Extracted data.

==*==

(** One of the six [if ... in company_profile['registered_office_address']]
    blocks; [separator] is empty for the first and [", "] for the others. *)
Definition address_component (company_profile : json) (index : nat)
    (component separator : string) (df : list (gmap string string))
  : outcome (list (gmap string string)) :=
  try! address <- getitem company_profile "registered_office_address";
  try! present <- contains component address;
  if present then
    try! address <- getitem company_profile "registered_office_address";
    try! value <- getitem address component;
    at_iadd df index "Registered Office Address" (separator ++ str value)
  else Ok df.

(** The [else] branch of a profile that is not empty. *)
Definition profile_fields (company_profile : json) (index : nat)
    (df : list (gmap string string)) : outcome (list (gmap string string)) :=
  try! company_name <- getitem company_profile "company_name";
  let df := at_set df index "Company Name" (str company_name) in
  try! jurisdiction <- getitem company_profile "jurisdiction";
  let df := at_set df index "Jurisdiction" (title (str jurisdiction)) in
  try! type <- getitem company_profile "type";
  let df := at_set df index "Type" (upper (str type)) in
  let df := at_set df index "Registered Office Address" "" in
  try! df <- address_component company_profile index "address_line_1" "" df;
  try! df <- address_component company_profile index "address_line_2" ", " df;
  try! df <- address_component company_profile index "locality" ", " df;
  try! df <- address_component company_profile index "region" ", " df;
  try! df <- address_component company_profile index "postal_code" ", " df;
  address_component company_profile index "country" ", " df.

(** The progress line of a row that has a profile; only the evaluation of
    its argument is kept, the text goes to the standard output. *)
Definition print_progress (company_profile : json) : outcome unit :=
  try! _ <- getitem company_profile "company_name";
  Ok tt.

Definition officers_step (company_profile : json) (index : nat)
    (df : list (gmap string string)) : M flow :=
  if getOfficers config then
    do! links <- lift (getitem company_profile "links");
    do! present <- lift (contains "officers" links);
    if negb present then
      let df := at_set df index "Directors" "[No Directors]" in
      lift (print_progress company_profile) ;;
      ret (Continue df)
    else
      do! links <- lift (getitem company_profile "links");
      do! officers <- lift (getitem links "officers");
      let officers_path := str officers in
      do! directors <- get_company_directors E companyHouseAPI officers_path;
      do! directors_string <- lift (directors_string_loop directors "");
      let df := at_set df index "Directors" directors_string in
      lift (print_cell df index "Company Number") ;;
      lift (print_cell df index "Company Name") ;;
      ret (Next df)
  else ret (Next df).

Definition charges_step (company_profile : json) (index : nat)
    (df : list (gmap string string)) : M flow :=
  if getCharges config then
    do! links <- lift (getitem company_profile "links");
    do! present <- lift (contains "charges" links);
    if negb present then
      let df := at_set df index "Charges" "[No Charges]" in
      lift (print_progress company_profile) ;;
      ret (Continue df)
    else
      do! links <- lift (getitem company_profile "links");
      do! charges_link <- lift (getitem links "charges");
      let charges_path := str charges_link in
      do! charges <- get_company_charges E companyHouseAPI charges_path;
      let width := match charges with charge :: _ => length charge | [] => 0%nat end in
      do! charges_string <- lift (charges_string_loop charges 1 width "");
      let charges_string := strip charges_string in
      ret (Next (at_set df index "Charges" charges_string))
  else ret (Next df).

==*==

Problem to work on. Compute the number of lines above that contain the string "gmap". Reply with that value only.

Response area. 5